Minogue traveled from her residence in Chelsea and tried songs out at DMC Studios for months. The producers initially had their work cut out for them because of Minogue's nasal vocals, while she gained confidence in her vocals throughout the course of recording Kylie Minogue. Their first efforts resulted in "Confide in Me", a song that came together within an hour. Minogue recorded the original demo in one take, which ended up being used on the final recording. The producers were pleased with the result, calling it "without a shadow of doubt the best [Minogue track] we were involved with". A cover version of Prefab Sprout's "If You Don't Love Me" was recorded in only one take, as the producers wanted to experiment with Minogue's musical boundaries. Brothers in Rhythm was enlisted as the album's chief producer and produced four of the tracks: "Where Is the Feeling?" (originally recorded by Within a Dream in 1993), "Automatic Love" (a rework from material with the Rapino Brothers), "Confide in Me" and "Dangerous Game" (both songs written and produced by the duo). Another rework from the material with the Rapino Brothers is "Love Is on the Line"; however, it remains commercially unreleased. In London, the songs were recorded at Sarm West Studios.

Jimmy Harry wrote and produced "Put Yourself in My Place", written specially for Minogue, and "If I Was Your Lover". These songs, recorded in New York City at the Axis Studios, Power Station and Whorga Musica, were the only tracks recorded outside the UK. Minogue recorded a song entitled "Intuition" during these sessions, which was shelved until 2019, when Harry gave the demo to American singer Liz for her album Planet Y2K. Neil Tennant and Chris Lowe, better known as Pet Shop Boys, were approached by Minogue's camp after the pair finished work on Very (1993).

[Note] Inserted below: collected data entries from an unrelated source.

Lemma join_parts (before : string) (l : list string) :
  JS.join "" (map (String.append before) l) = Spec.parts before l.
Proof.
  induction l as [|s l IH]; [done|].
  destruct l as [|t l].
  - change (before +:+ s = before +:+ s +:+ ""). by rewrite append_nil_r.
  - change ((before +:+ s) +:+ JS.join "" (map (String.append before) (t :: l))
            = before +:+ s +:+ Spec.parts before (t :: l)).
    by rewrite IH, append_assoc.
Qed.

Lemma rendering_represents o p : represents o p -> rendering o = Spec.stringify p.
Proof.
  intros (He & Hi & Hc & Ha & Hpc & Hpe & Hcomb).
  unfold rendering. rewrite Hcomb. simpl.
  unfold MySuperBaseElementSelector.append_key. simpl.
  rewrite !append_if_truthy, He, Hi, Hc, Ha, Hpc, Hpe, Hcomb, !join_parts. simpl.
  unfold Spec.stringify. by rewrite append_nil_r, !append_assoc.
Qed.

Lemma represents_constructor : represents MySuperBaseElementSelector.constructor Spec.empty.
Proof. by repeat split. Qed.

Lemma effect_represents c o o' p :
  represents o p -> effect c o = inr o' -> represents o' (Spec.add p c).
Proof.
  intros (He & Hi & Hc & Ha & Hpc & Hpe & Hcomb).
  destruct c; simpl;
    case_tests discriminate;
    intros [= <-]; unfold represents; simpl;
    rewrite ?He, ?Hi, ?Hc, ?Ha, ?Hpc, ?Hpe, ?Hcomb, ?map_app, ?append_nil_r;
    by repeat split.
Qed.

Lemma run_represents cs : forall o o' p,
  represents o p -> run cs o = (o', None) -> represents o' (fold_left Spec.add cs p).
Proof.
  induction cs as [|c cs IH]; intros o o' p Hp Hrun; simpl in *.
  - by injection Hrun as <-.
  - destruct (effect c o) as [e|o1] eqn:Hc; [done|].
    apply (IH o1); [by eapply effect_represents | done].
Qed.

(** Part-adding calls made one by one on a selector, with errors caught,
    leave it holding the parts of the calls that returned. *)
Lemma calls_represent (l : loc) cs : forall (h : heap) o p,
  h !! l = Some o -> represents o p ->
  exists o',
    perform_all (map (Add l) cs) h !! l = Some o'
    /\ represents o' (fold_left Spec.add (returned l cs h) p).
Proof.
  induction cs as [|c cs IH]; intros h o p Hl Hp; [by exists o|].
  simpl. rewrite (invoke_effect h l o Hl).
  destruct (effect c o) as [e|o1] eqn:Hc; simpl.
  - by apply (IH h o p).
  - apply (IH _ o1); [by eapply lookup_updated | by eapply effect_represents].
Qed.

(** C3: a selector built by part-adding calls alone stringifies to its
    parts in the order element, id, classes, attribute, pseudo-classes,
    pseudo-element, each with its punctuation and nothing in between: so
    after a chain of calls that returns, and so after calls made one by
    one of which some threw, for the parts of the calls that returned.
    The chain of the specification's example gives the expected string. *)
Theorem stringify_parts :
  (forall c cs (h h' : heap) (l : loc),
      build c cs h = Normal l h' ->
      MySuperBaseElementSelector.stringify l h' =
        Normal (Spec.stringify (fold_left Spec.add (c :: cs) Spec.empty)) h')
  /\ (forall c cs (h h1 : heap) (l : loc),
      facade c h = Normal l h1 ->
      MySuperBaseElementSelector.stringify l (perform_all (map (Add l) cs) h1) =
        Normal (Spec.stringify (fold_left Spec.add (c :: returned l cs h1) Spec.empty))
          (perform_all (map (Add l) cs) h1))
  /\ (s ← build (Element "a") example_chain; MySuperBaseElementSelector.stringify s) [] =
       Normal ("a#main.container.editable[href$=" +:+ dquote +:+ ".png" +:+ dquote
               +:+ "]:focus::before")
         [example_selector].
Proof.
  split; [|split; [|reflexivity]].
  - intros c cs h h' l. rewrite build_run. intros Hrun.
    destruct (run (c :: cs) _) as [o' [e|]] eqn:Hr; [done|].
    injection Hrun as <- <-.
    rewrite (stringify_this _ _ o') by apply lookup_fresh.
    f_equal. apply rendering_represents.
    by apply (run_represents (c :: cs) _ o' _ represents_constructor).
  - intros c cs h h1 l. rewrite facade_invoke.
    rewrite (invoke_effect _ _ _ (lookup_fresh h _)).
    destruct (effect c _) as [e|o1] eqn:Hc; [done|].
    rewrite insert_fresh. intros [= <- <-].
    destruct (calls_represent (length h) cs (h ++ [o1]) o1 (Spec.add Spec.empty c))
      as (o' & Hl & Hp).
    + apply lookup_fresh.
    + by apply (effect_represents c _ o1 _ represents_constructor).
    + rewrite (stringify_this _ _ o' Hl). f_equal. by apply rendering_represents.
Qed.

Lemma stringify_parts_witness :
  build (Id "main") [Class "container"; Class "editable"] [] =
    Normal 0%nat
      [mkSelector (Builder.mk "" "#main" [".container"; ".editable"] "" [] "" [])
                  [Onumber 2; Oarray Builder.Kclass; Oarray Builder.Kclass]]
  /\ MySuperBaseElementSelector.stringify 0%nat
       [mkSelector (Builder.mk "" "#main" [".container"; ".editable"] "" [] "" [])
                   [Onumber 2; Oarray Builder.Kclass; Oarray Builder.Kclass]] =
     Normal "#main.container.editable"
       [mkSelector (Builder.mk "" "#main" [".container"; ".editable"] "" [] "" [])
                   [Onumber 2; Oarray Builder.Kclass; Oarray Builder.Kclass]].
Proof.
  split; [reflexivity|].
  exact (proj1 stringify_parts (Id "main") [Class "container"; Class "editable"] []
           _ 0%nat eq_refl).
Defined.

(** ** Combination and aliasing *)

Lemma stringify_cases (h : heap) (l : loc) :
  MySuperBaseElementSelector.stringify l h =
    match h !! l with
    | Some o => Normal (rendering o) h
    | None => Dangling
    end.
Proof.
  destruct (h !! l) as [o|] eqn:Hl; [by apply stringify_this|].
  unfold MySuperBaseElementSelector.stringify, mbind, M_bind, deref. by rewrite Hl.
Qed.

Lemma invoke_dangling (h : heap) (this : loc) c :
  h !! this = None -> invoke this c h = Dangling.
Proof.
  intros Hl. destruct c; simpl; unfold_methods; unfold mbind, M_bind, deref;
    by rewrite Hl.
Qed.

(** [combine] on an allocated [this] whose first operand is allocated. *)
Lemma combine_this (h : heap) (this s1 s2 : loc) (k : string) (o o1 : Selector) :
  h !! this = Some o -> h !! s1 = Some o1 ->
  MySuperBaseElementSelector.combine this s1 k s2 h =
    let o' := with_builder (Builder.push_combiner k)
                (with_builder (Builder.push_combiner (rendering o1)) o) in
    match <[this := o']> h !! s2 with
    | Some o2 =>
        Normal this (<[this := with_builder (Builder.push_combiner (rendering o2)) o']> h)
    | None => Dangling
    end.
Proof.
  intros Hthis H1. unfold MySuperBaseElementSelector.combine.
  unfold mbind at 1, M_bind at 1. rewrite stringify_cases, H1.
  unfold mbind at 1, M_bind at 1. rewrite (update_this h this o Hthis).
  unfold mbind at 1, M_bind at 1. unfold update at 1.
  rewrite (lookup_updated h this o Hthis), list_insert_insert_eq.
  unfold mbind at 1, M_bind at 1. rewrite stringify_cases.
  set (o' := with_builder _ (with_builder _ o)). cbv zeta.
  destruct (<[this := o']> h !! s2) as [o2|]; [|done].
  unfold mbind, M_bind, update.
  by rewrite (lookup_updated h this o Hthis), list_insert_insert_eq.
Qed.

Lemma combine_dangling (h : heap) (this s1 s2 : loc) (k : string) :
  h !! this = None \/ h !! s1 = None ->
  MySuperBaseElementSelector.combine this s1 k s2 h = Dangling.
Proof.
  intros Hd. unfold MySuperBaseElementSelector.combine.
  unfold mbind at 1, M_bind at 1. rewrite stringify_cases.
  destruct (h !! s1) as [o1|]; [|done].
  destruct Hd as [Hd|Hd]; [|done].
  unfold mbind at 1, M_bind at 1. unfold update at 1. by rewrite Hd.
Qed.

(** A method call writes to no object but [this]. *)
Lemma perform_frame (x : action) (h : heap) (l : loc) :
  target x <> l -> heap_after (perform x h) h !! l = h !! l.
Proof.
  intros Hne. destruct x as [this c | this s1 k s2]; simpl in *.
  - destruct (h !! this) as [o|] eqn:Hthis.
    + rewrite (invoke_effect h this o Hthis).
      destruct (effect c o); simpl; [done | by apply list_lookup_insert_ne].
    + by rewrite invoke_dangling.
  - destruct (h !! this) as [o|] eqn:Hthis; [|by rewrite combine_dangling; auto].
    destruct (h !! s1) as [o1|] eqn:H1; [|by rewrite combine_dangling; auto].
    rewrite (combine_this h this s1 s2 k o o1 Hthis H1). cbv zeta.
    destruct (_ !! s2); simpl; [by apply list_lookup_insert_ne | done].
Qed.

They declined initially, but Lowe came up with a set of chords that Tennant found similar to Minogue's previous work with SAW and suggested they turn it into a song for her. The demo for "Falling" was sent to Deconstruction, where it was reworked by Fire Island, an English music duo made up of Pete Heller and Terry Farley. Tennant found the result very different from the original demo, saying, "It doesn't really have the same tune in it, for instance, and they haven't put the chorus in, but I suppose that's very modern." Minogue's label mate M People produced "Time Will Pass You By" for Kylie Minogue but could not commit to do more because of a busy schedule. Gerry DeVeaux, songwriter and Kravitz's cousin, produced and co-wrote "Surrender" with composer Charlie Mole. Three of the songs on the album are cover versions of largely unknown tracks: "Where Has The Love Gone?", "Time Will Pass You By" and "Where Is the Feeling?".

==Musical styles==

Kylie Minogue is primarily a dance-pop album that integrates elements of R&B and adult contemporary music. Chris True of AllMusic wrote that the album is a remarkable change from Minogue's previous teen pop material with an "atmosphere and style in the songs that wasn't there on Let's Get to It". In the biography Kylie: Naked (2012), Nigel Goodall and Jenny Stanley-Clarke describe the album as a collection of "upbeat dance tracks, lightweight funky numbers and smoochy ballads". Music critics extensively commented on the album's musical diversity. Paul Bowler of Record Collector noted the album "frolics gaily amongst the myriad contemporary dance styles of '94". Ian Gormely of Exclaim! found influences from house, techno and new jack swing, while an editor of Be With Records pointed out the ambient, Balearic and R&B elements. Portions of hip-hop, acid jazz and club music were also listed by Harrison.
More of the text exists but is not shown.